(Saved data entries)
------------------------------

(** * EmiMeter: the emissions calculation engine of [streamlit_app.py]

    A shallow embedding of the two pure functions of the dashboard,
    [calculate_category_emissions] and [get_full_emission_dataframe],
    together with the totals the script computes from them.

    Python dictionaries are finite maps with string keys; a failing
    subscript [d[k]] raises [KeyError], which the embedding keeps as an
    explicit error result.  The arithmetic is written once, against a small
    interface of the numeric operations the source uses, and run on two
    carriers: exact rationals, on which the general properties are proved,
    and IEEE binary64 numbers, on which the sample scenario is evaluated
    the way the interpreter evaluates it.

    The rest of the script follows: the filter of the pie chart, the
    session state with its initialization and its three callbacks, whose
    lists live in a heap so that sharing shows, and the calculations the
    script runs on the session. *)

From Stdlib Require Import ZArith QArith Qfield Lqa String List.
From Stdlib Require Import Uint63 PrimFloat Floats.
From stdpp Require Import gmap strings.
From stdpp Require Import pretty.

Local Open Scope string_scope.

(** ** Numbers *)

(** The operations of Python numbers the calculator uses: conversion of an
    integer literal or integer input, [+], [-], [*] and true division [/].
    Every divisor in the source is one of the literals [100] and [1000], so
    [ZeroDivisionError] cannot occur and [div] is total here. *)
Class PyNum (T : Type) : Type := {
  of_int : Z -> T;
  add : T -> T -> T;
  sub : T -> T -> T;
  mul : T -> T -> T;
  div : T -> T -> T
}.
(** A release object without an [assets] member stops the call with
    KeyError 'assets' after the lookup; nothing is downloaded. *)
Theorem gh_download_without_assets
    (user repo tag extension : string) (destination : option string)
    (w : world) (entries : list (string * pyobj)) :
  lookup_yields E w (release_url user repo tag) (PyDict entries) ->
  dict_get entries "assets" = None ->
  gh_download_release_asset E user repo tag extension destination w
  = (inl (KeyError "assets"), add_request (release_url user repo tag) w).
Proof.
  intros Hlookup Hmissing.
  destruct (lookup_runs _ _ _ _ Hlookup)
    as (response & data & Hopen & Hstatus & Hread & Hjson).
  unfold gh_download_release_asset, bind, lift_foreign, lift.
  rewrite Hopen, Hstatus, Hread, Hjson. simpl. now rewrite Hmissing.
Qed.

Lemma endswith_empty (s : string) : endswith s "" = true.
Proof.
  apply endswith_spec. exists s.
  induction s as [|c s IH]; [reflexivity|].
  now rewrite append_cons, <- IH.
Qed.

(** With the empty string as extension every name matches, so the first
    asset of the list is the one downloaded, whatever its name. *)
Theorem gh_download_empty_extension_takes_first
    (user repo tag : string) (destination : option string) (w : world)
    (info asset : pyobj) (rest : list pyobj) (name u : string) :
  lookup_yields E w (release_url user repo tag) info ->
  getitem info "assets" = inr (PyList (asset :: rest)) ->
  getitem asset "name" = inr (PyStr name) ->
  getitem asset "browser_download_url" = inr (PyStr u) ->
  gh_download_release_asset E user repo tag "" destination w
  = save_asset E (PyStr u) "" destination
      (add_request (release_url user repo tag) w).
Proof.
  intros Hlookup Hassets Hname Hurl.
  rewrite (download_scan _ _ _ _ _ _ _ _ _ Hlookup Hassets eq_refl).
  rewrite (matching_step "" asset rest).
  - now rewrite Hurl.
  - unfold name_matches. rewrite Hname. apply endswith_empty.
Qed.

End FetcherCases.

Section FetcherEffects.
Context (E : environment).

Lemma save_asset_unreachable (u extension : string)
    (destination : option string) (w : world) (e : foreign_error) :
  net_reply E (requests w) u = inl e ->
  save_asset E (PyStr u) extension destination w
  = (inl (Foreign e), add_request u w).
Proof. intros H. unfold save_asset, bind, urlopen. now rewrite H. Qed.
Lemma retrieved_data_missing_file_name_witness :
  retrieved_data {| documents := Some [["text"]];
                    metadatas := Some [[ {["page" := "1"]} ]] |} (World ∅ [])
  = (inl (KeyError "file_name"), World ∅ []).
Proof.
  apply (retrieved_data_missing_file_name
           {| documents := Some [["text"]]; metadatas := Some [[ {["page" := "1"]} ]] |}
           [["text"]] [[ {["page" := "1"]} ]] [] [] ["text"] {["page" := "1"]} []
           (World ∅ [])).
  - reflexivity.
  - reflexivity.
  - reflexivity.
  - constructor.
  - reflexivity.
Defined.

Lemma chat_stays_enabled_witness :
  disable_chat (reruns (session [press_start]) [idle; say true "Hi"]) = false.
Proof.
  apply (chat_stays_enabled (session [press_start]) [idle; say true "Hi"]).
  vm_compute. reflexivity.
Defined.

Lemma model_changes_only_on_start_witness :
  reruns (session [press_start]) [idle; say false "Hi"] !! "model"
  = session [press_start] !! "model".
Proof.
  apply (model_changes_only_on_start (session [press_start]) [idle; say false "Hi"]).
  repeat constructor.
Defined.

Lemma unsubmitted_rerun_is_quiet_witness :
  transcript (state_after (say true EmptyString) (session [press_start]))
    = transcript (session [press_start]) ∧
  streamed (trace (rerun (say true EmptyString) (session [press_start])).2) = [] ∧
  queries (trace (rerun (say true EmptyString) (session [press_start])).2) = [] ∧
  embedded (trace (rerun (say true EmptyString) (session [press_start])).2) = [].
Proof.
  apply (unsubmitted_rerun_is_quiet (say true EmptyString) (session [press_start])).
  right. reflexivity.
Defined.

Lemma rag_off_never_retrieves_witness :
  indexed (trace (rerun (say false "Hi") (session [press_start])).2) = [] ∧
  embedded (trace (rerun (say false "Hi") (session [press_start])).2) = [] ∧
  queries (trace (rerun (say false "Hi") (session [press_start])).2) = [].
Proof.
  apply (rag_off_never_retrieves (say false "Hi") (session [press_start])).
  reflexivity.
Defined.

Lemma start_stores_configured_model_witness :
  ∃ e file,
    selectbox encoding_options 2 = Some e ∧
    model_name !! e = Some file ∧
    state_after (start_and_say "Hi") ∅ !! "model"
    = Some (VModel (Llama3_init
                      {| weight_path := hf_streamlit_download "modularai/llama-3.1" file;
                         quantization_encoding := e;
                         max_length := default 12000 (Some 4096);
                         max_new_tokens := default 6000 None |})).
Proof.
  apply (start_stores_configured_model (start_and_say "Hi") ∅).
  - simpl. lia.
  - reflexivity.
Defined.

Lemma one_download_per_rerun_witness :
  ∃ e file,
    selectbox encoding_options 0 = Some e ∧
    model_name !! e = Some file ∧
    downloads (trace (rerun idle ∅).2) = [("modularai/llama-3.1", file)].
Proof.
  apply (one_download_per_rerun idle ∅). simpl. lia.
Defined.

Lemma plain_turn_prompt_witness :
  ∃ model turns,
    transcript (session [press_start; say false "Hi"]) = dialogue turns ∧
    streamed (trace (rerun (say false "More")
                       (session [press_start; say false "Hi"])).2)
    = [(model,
        llama3_prompt_spec
          (("system",
            default "You are a helpful coding assistant named MAX Llama3."
              (in_system_prompt (say false "More")))
             :: dialogue_parts turns ++ [("user", "More")]))].
Proof.
  apply (plain_turn_prompt [press_start; say false "Hi"] (say false "More") "More").
  - simpl. lia.
  - reflexivity.
  - discriminate.
  - right. vm_compute. eexists. reflexivity.
  - reflexivity.
Defined.

Lemma history_is_replayed_witness :
  ∃ turns,
    transcript (session [press_start; say false "Hi"]) = dialogue turns ∧
    displayed (trace (rerun idle (session [press_start; say false "Hi"])).2)
    = bubbles turns.
Proof.
  apply (history_is_replayed [press_start; say false "Hi"] idle).
  - simpl. lia.
  - reflexivity.
Defined.

Lemma prompt_without_model_is_dropped_witness :
  (rerun (say false "Hi") (session [idle])).1 = inr tt ∧
  chat_inputs (trace (rerun (say false "Hi") (session [idle])).2) = [true] ∧
  streamed (trace (rerun (say false "Hi") (session [idle])).2) = [] ∧
  queries (trace (rerun (say false "Hi") (session [idle])).2) = [] ∧
  transcript (state_after (say false "Hi") (session [idle]))
    = transcript (session [idle]).
Proof.
  apply (prompt_without_model_is_dropped [idle] (say false "Hi")).
  - simpl. lia.
  - vm_compute. reflexivity.
  - reflexivity.
Defined.

End InstalledMore.

Section Unindexed.
#[local] Existing Instance unindexed_installation.

(** C1, as stated, fails on a turn whose retrieval raises: a prompt is
    submitted with a model in the session state, and the transcript gets no
    new record. *)
Lemma failed_turn_adds_no_record :
  in_chat (say true "Hi") = Some "Hi" ∧
  is_Some (session [press_start] !! "model") ∧
  (rerun (say true "Hi") (session [press_start])).1 = inl IndexError ∧
  ∀ added,
    transcript (state_after (say true "Hi") (session [press_start]))
    = transcript (session [press_start]) ++ added →
    added = [].
Proof.
  split; [reflexivity|]. split; [vm_compute; by eexists|].
  split; [vm_compute; reflexivity|].
  intros added.
  replace (transcript (state_after (say true "Hi") (session [press_start])))
    with (@nil dict) by (vm_compute; reflexivity).
  replace (transcript (session [press_start]))
    with (@nil dict) by (vm_compute; reflexivity).
  simpl. intros H. by symmetry.
Qed.
Lemma populate_numerical_spec bb d f comp f' :
  _populate_numerical_node_block bb d f = OK (comp, f') ->
  exists code,
    appended f f' bb code /\
    value_below (next_id f') comp /\
    forall exp lg callf args fr v,
      List.length args = List.length (fargs f) ->
      node_input args d = Some (VDouble v) ->
      exists fr',
        exec_instrs exp lg callf args fr code = Some fr' /\
        mem fr' = mem fr /\
        eval_operand args (env fr') comp = Some (VBool (numerical_decision d v)).
Proof.
  unfold _populate_numerical_node_block, numerical_decision.
  intros H. apply bind_inv in H. destruct H as (val & f0 & Ha & H).
  apply func_arg_inv in Ha. destruct Ha as (-> & j & ty & Hj & Hty & ->).
  set (mt := missing_type (decision_type d)) in *.
  destruct (if MissingType_eqb mt MNone then SFleb f64_zero (threshold d)
            else is_default_left (decision_type d));
    destruct (MissingType_eqb mt MZero) eqn:Emt; simpl in H |- *;
    try destruct (SFleb f64_zero (threshold d)) eqn:Et; simpl in H |- *;
    try destruct (SFltb (threshold d) f64_zero) eqn:Et'; simpl in H |- *;
    unfold_builder; minv; note_ids; chain;
    (eexists; split; [eassumption|]; split; [simpl; lia|]);
    intros exp lg callf args fr v Hl Hin;
    rewrite (node_input_arg _ _ _ Hl Hj) in Hin;
    (eexists; split; [|split];
     [ simpl; unfold exec_instr; simpl; rewrite Hin; run_code; reflexivity
     | reflexivity
     | run_code; rewrite ?xorb_true_r; reflexivity ]).
Qed.

(* ===================================================================== *)
(** * 32-bit arithmetic facts *)
(* ===================================================================== *)

Lemma two32_pow : two32 = 2 ^ 32.
Proof. reflexivity. Qed.

Lemma to_unsigned_range z : 0 <= to_unsigned z < two32.
Proof. unfold to_unsigned; apply Z.mod_pos_bound; reflexivity. Qed.

Lemma to_unsigned_wrap32 z : to_unsigned (wrap32 z) = to_unsigned z.
Proof.
  unfold to_unsigned, wrap32.
  rewrite Zminus_mod_idemp_l. f_equal. lia.
Qed.

Lemma to_unsigned_small z : 0 <= z < two32 -> to_unsigned z = z.
Proof. intros; unfold to_unsigned; apply Z.mod_small; assumption. Qed.

Lemma odd_to_unsigned z : Z.odd (to_unsigned z) = Z.odd z.
Proof.
  unfold to_unsigned. rewrite two32_pow, <- !Z.bit0_odd.
  apply Z.mod_pow2_bits_low; lia.
Qed.

Lemma odd_wrap32 z : Z.odd (wrap32 z) = Z.odd z.
Proof.
  rewrite <- (odd_to_unsigned (wrap32 z)), to_unsigned_wrap32.
  apply odd_to_unsigned.
Qed.

Lemma testbit_to_unsigned z s : 0 <= s < 32 -> Z.testbit (to_unsigned z) s = Z.testbit z s.
Proof.
  intros; unfold to_unsigned; rewrite two32_pow.
  apply Z.mod_pow2_bits_low; lia.
Qed.

(** The bit the bitset-compare block extracts: [trunc (lshr word, shift)]. *)
Lemma lshr_trunc_bit w s :
  0 <= s < 32 ->
  Z.odd (wrap32 (Z.shiftr (to_unsigned (wrap32 w)) s)) = Z.testbit w s.
Proof.
  intros Hs. rewrite odd_wrap32, to_unsigned_wrap32.
  rewrite <- Z.bit0_odd, Z.shiftr_spec by lia.
  simpl. apply testbit_to_unsigned; assumption.
Qed.

Lemma in_bitset_range_index cat v :
  in_bitset_range cat v = true ->
  (Z.to_nat (to_unsigned v / 32) < List.length cat)%nat.
Proof.
  unfold in_bitset_range; intros H. apply Z.ltb_lt in H.
  pose proof (to_unsigned_range v) as Hv.
  assert (Hle : to_unsigned (32 * Z.of_nat (List.length cat))
                <= 32 * Z.of_nat (List.length cat)).
  { unfold to_unsigned. apply Z.mod_le; [lia | reflexivity]. }
  assert (to_unsigned v / 32 < Z.of_nat (List.length cat)).
  { apply Z.div_lt_upper_bound; lia. }
  assert (0 <= to_unsigned v / 32) by (apply Z.div_pos; lia).
  lia.
Qed.

Lemma nth_error_map_nth {A B} (g : A -> B) (l : list A) k d :
  (k < List.length l)%nat -> nth_error (map g l) k = Some (g (nth k l d)).
Proof.
  revert k; induction l as [|x l IH]; intros [|k] H; simpl in *; try lia; auto.
  apply IH; lia.
Qed.

Lemma icmp_range cat v :
  icmp_sem false CmpLt v (wrap32 (32 * Z.of_nat (List.length cat)))
  = in_bitset_range cat v.
Proof.
  unfold icmp_sem, in_bitset_range, Z.ltb. rewrite to_unsigned_wrap32.
  destruct (to_unsigned v ?= _); reflexivity.
Qed.

Lemma populate_categorical_spec b c d rb f comp f' :
  _populate_categorical_node_block b c d c (Some rb) f = OK (comp, f') ->
  exists cat j ty fa fb code,
    cat_threshold d = Some cat /\
    py_index (List.length (fargs f)) (split_feature d) = Some j /\
    appended f fa b
      [(next_id f,
        Icmp false CmpLt (Argument ty j) (iconst (32 * Z.of_nat (List.length cat))))] /\
    terminated fa fb b (CBranch (InstrRef BOOL (next_id f)) c rb) /\
    appended fb f' c code /\
    value_below (next_id f') comp /\
    forall exp lg callf args fr v,
      List.length args = List.length (fargs f) ->
      node_input args d = Some (VInt v) ->
      in_bitset_range cat v = true ->
      exists fr',
        exec_instrs exp lg callf args fr code = Some fr' /\
        mem fr' = mem fr /\
        eval_operand args (env fr') comp = Some (VBool (bitset_bit cat v)).
Proof.
  unfold _populate_categorical_node_block.
  intros H. apply bind_inv in H. destruct H as (val & f0 & Ha & H).
  apply func_arg_inv in Ha. destruct Ha as (-> & j & ty & Hj & Hty & ->).
  destruct (cat_threshold d) as [cat|]; [|discriminate H].
  unfold_builder. minv.
  match goal with
  | H1 : appended f ?fa b _, H2 : terminated ?fa ?fb b _ |- _ =>
      exists cat, j, ty, fa, fb
  end.
  note_ids.
  assert (Hid : next_id s0 = next_id s) by (destruct E0 as (_ & _ & _ & _ & Hn); exact Hn).
  clear N. chain.
  eexists. repeat (split; [first [reflexivity | eassumption]|]).
  split; [simpl; lia|].
  intros exp lg callf args fr v Hl Hin Hr.
  rewrite (node_input_arg _ _ _ Hl Hj) in Hin.
  pose proof (in_bitset_range_index _ _ Hr) as Hk.
  pose proof (to_unsigned_range v) as Hv.
  assert (Hq : 0 <= to_unsigned v / 32 < two32).
  { split; [apply Z.div_pos; lia|]. apply Z.div_lt_upper_bound; unfold two32 in *; lia. }
  assert (Hm : 0 <= to_unsigned v mod 32 < 32) by (apply Z.mod_pos_bound; lia).
  eexists; split; [|split].
  - simpl; unfold exec_instr; simpl; rewrite Hin. simpl.
    change (to_unsigned (wrap32 32)) with 32. simpl.
    run_code.
    rewrite to_unsigned_wrap32, (to_unsigned_small Hq).
    rewrite (nth_error_map_nth _ _ 0 Hk). simpl.
    run_code.
    rewrite (to_unsigned_wrap32 (to_unsigned v mod 32)).
    rewrite (to_unsigned_small (z := to_unsigned v mod 32)) by (unfold two32; lia).
    destruct (Z.ltb_spec (to_unsigned v mod 32) 32); [|lia].
    run_code. reflexivity.
  - reflexivity.
  - run_code. rewrite lshr_trunc_bit by assumption. reflexivity.
Qed.

(* ===================================================================== *)
(** * Soundness of the tree emitter *)
(* ===================================================================== *)

Lemma run_blocks_extends exp lg m f f' :
  extends f f' ->
  forall fuel b args fr r,
    run_blocks exp lg m fuel f b args fr = Some r ->
    run_blocks exp lg m fuel f' b args fr = Some r.
Proof.
  intros Hext; induction fuel as [|fuel IH]; intros b args fr r H; [discriminate|].
  simpl in H |- *.
  destruct (nth_error (blocks f) b) as [blk|] eqn:Eb; [|discriminate].
  destruct (exec_instrs _ _ _ args fr (instrs blk)) as [fr'|] eqn:Ex; [|discriminate].
  destruct (term blk) as [t|] eqn:Et; [|discriminate].
  rewrite (Hext _ _ Eb) by congruence.
  rewrite Ex, Et.
  destruct t; auto.
  destruct (eval_operand args (env fr') cond) as [[[|]| | | |]|]; auto; discriminate.
Qed.

Lemma leaf_sound leaf : node_sound (Leaf leaf).
Proof.
  intros f b f' name Hb H. simpl in H. unfold _gen_leaf_node, builder_ret in H.
  apply terminate_inv in H. destruct H as (Ha & Hl & Ho & Hs & Hn).
  repeat split; auto.
  - rewrite Hl; auto.
  - intros exp lg m args fr y fuel Hlen Hp Hfuel. simpl in Hp, Hfuel.
    inversion Hp; subst. destruct fuel as [|fuel]; [lia|].
    simpl. rewrite (Hs _ Hb). simpl. reflexivity.
Qed.

Lemma nth_error_lt {A} (l : list A) k x :
  nth_error l k = Some x -> (k < List.length l)%nat.
Proof. intros H; apply nth_error_Some; congruence. Qed.

(** Both children generated one after the other, into two blocks that were
    still empty. *)
Lemma children_sound l r f4 f5 f' bl br namel namer u :
  node_sound l -> node_sound r ->
  bl <> br ->
  nth_error (blocks f4) bl = Some (mkBlock namel [] None) ->
  nth_error (blocks f4) br = Some (mkBlock namer [] None) ->
  gen_node bl l f4 = OK (u, f5) ->
  gen_node br r f5 = OK (tt, f') ->
  fargs f' = fargs f4 /\
  (List.length (blocks f4) <= List.length (blocks f'))%nat /\
  (forall k, (k < List.length (blocks f4))%nat -> k <> bl -> k <> br ->
             nth_error (blocks f') k = nth_error (blocks f4) k) /\
  forall exp lg m args fr y fuel,
    List.length args = List.length (fargs f4) ->
    (predict args l = Some y -> (2 * height l <= fuel)%nat ->
     run_blocks exp lg m fuel f' bl args fr = Some (Some (VDouble y), mem fr)) /\
    (predict args r = Some y -> (2 * height r <= fuel)%nat ->
     run_blocks exp lg m fuel f' br args fr = Some (Some (VDouble y), mem fr)).
Proof.
  intros IHl IHr Hne Hbl Hbr Gl Gr. destruct u.
  destruct (IHl _ _ _ _ Hbl Gl) as (Al & Ll & Ol & Rl).
  pose proof (nth_error_lt _ _ Hbl) as Hl4.
  pose proof (nth_error_lt _ _ Hbr) as Hr4.
  assert (Hbr5 : nth_error (blocks f5) br = Some (mkBlock namer [] None)).
  { rewrite Ol; auto. }
  destruct (IHr _ _ _ _ Hbr5 Gr) as (Ar & Lr & Or & Rr).
  assert (Hext : extends f5 f').
  { intros i blk Hi Ht. rewrite Or; auto.
    - eapply nth_error_lt; eauto.
    - intros ->. rewrite Hbr5 in Hi. inversion Hi; subst. simpl in Ht. congruence. }
  repeat split.
  - congruence.
  - lia.
  - intros k Hk Hkl Hkr. rewrite Or, Ol; auto. lia.
  - intros Hp Hf. eapply run_blocks_extends; [exact Hext|]. apply Rl; auto.
  - intros Hp Hf. apply Rr; auto. congruence.
Qed.
Lemma byte_Z_Z_byte (x : Z) : byte_Z (Z_byte x) = (x mod 256)%Z.
Proof.
  unfold byte_Z, Z_byte.
  assert (H : (0 <= x mod 256 < 256)%Z) by (apply Z.mod_pos_bound; lia).
  destruct (Byte.of_N (Z.to_N (x mod 256))) as [b|] eqn:E; simpl.
  - apply Byte.to_of_N in E. lia.
  - apply Byte.of_N_None_iff in E. lia.
Qed.

Lemma byte_Z_inj (a b : byte) : byte_Z a = byte_Z b -> a = b.
Proof.
  unfold byte_Z; intros H. apply N2Z.inj in H.
  assert (Some a = Some b) as Hs by (rewrite <- !Byte.of_to_N; by rewrite H).
  by simplify_eq.
Qed.

Lemma Z_byte_byte_Z (b : byte) : Z_byte (byte_Z b) = b.
Proof.
  apply byte_Z_inj. rewrite byte_Z_Z_byte.
  apply Z.mod_small, byte_Z_range.
Qed.

(** Go's [\[n\]byte] is a length-indexed vector of bytes. [vec_of] is what [copy]
    into a fresh (zeroed) array does: it stops at the shorter of the two. *)
Fixpoint vec_of (n : nat) (l : bytes) : vec byte n :=
  match n with
  | O => [#]
  | S n' => match l with
            | [] => Byte.x00 ::: vec_of n' []
            | b :: l' => b ::: vec_of n' l'
            end
  end.

Lemma vec_of_to_list {n} (v : vec byte n) : vec_of n (vec_to_list v) = v.
Proof. induction v as [|b n v IH]; simpl; [done|]. by rewrite IH. Qed.

Lemma vec_to_list_vec_of n (l : bytes) : length l = n -> vec_to_list (vec_of n l) = l.
Proof.
  revert l; induction n as [|n IH]; intros [|b l] H; simpl in *; try lia; [done|].
  f_equal. apply IH. lia.
Qed.

#[export] Instance vec_byte_eq_dec n : EqDecision (vec byte n) :=
  fun v w => match decide (vec_to_list v = vec_to_list w) with
             | left H => left (vec_to_list_inj2 v w H)
             | right H => right (fun E => H (f_equal vec_to_list E))
             end.
#[export] Program Instance vec_byte_countable n : Countable (vec byte n) | 0 :=
  inj_countable' (A:=bytes) vec_to_list (vec_of n) _.
Next Obligation. intros n v. apply vec_of_to_list. Qed.

(** * Outcomes of a Go call *)

(** [fmt.Errorf]: the format string and its operands; [Wrapf] is an error built with
    [%w], [ErrLib] an error value of a library, by its Go name. *)
Inductive arg :=
| Num (z : Z)
| Hex (b : bytes)
| Str (s : string).

Inductive error :=
| Errorf (fmt : string) (args : list arg)
| Wrapf (fmt : string) (args : list arg) (e : error)
| ErrLib (name : string).

(** [Ok] is a normal return with a nil error, [Err] a non-nil error, [Panic] a run-time
    panic, and [Diverges] a loop that has not stopped within the fuel given to it. *)
Inductive outcome (A : Type) :=
| Ok (x : A)
| Err (e : error)
| Panic (why : string)
| Diverges.
Arguments Ok {A} _.
Arguments Err {A} _.
Arguments Panic {A} _.
Arguments Diverges {A}.

#[export] Instance outcome_ret : MRet outcome := fun A x => Ok x.
#[export] Instance outcome_bind : MBind outcome := fun A B f m =>
  match m with
  | Ok x => f x
  | Err e => Err e
  | Panic w => Panic w
  | Diverges => Diverges
  end.

(** [map_err f m] is [if err != nil { return f(err) }]. *)
Definition map_err {A} (f : error -> error) (m : outcome A) : outcome A :=
  match m with Err e => Err (f e) | _ => m end.

(** [guard c e m] is [if c { return e }; m]. *)
Definition fail_if {A} (c : bool) (e : error) (m : outcome A) : outcome A :=
  if c then Err e else m.

Lemma Ok_inj {A} (x y : A) : Ok x = Ok y -> x = y.
Proof. by intros [= ->]. Qed.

------------------------------

■ **WHAT TO DO**:
From the opening line of the data above through the line holding "the way the interpreter evaluates it.", give every line again exactly as it stands.

■ **TASK ANSWER**:
(** * EmiMeter: the emissions calculation engine of [streamlit_app.py]

    A shallow embedding of the two pure functions of the dashboard,
    [calculate_category_emissions] and [get_full_emission_dataframe],
    together with the totals the script computes from them.

    Python dictionaries are finite maps with string keys; a failing
    subscript [d[k]] raises [KeyError], which the embedding keeps as an
    explicit error result.  The arithmetic is written once, against a small
    interface of the numeric operations the source uses, and run on two
    carriers: exact rationals, on which the general properties are proved,
    and IEEE binary64 numbers, on which the sample scenario is evaluated
    the way the interpreter evaluates it.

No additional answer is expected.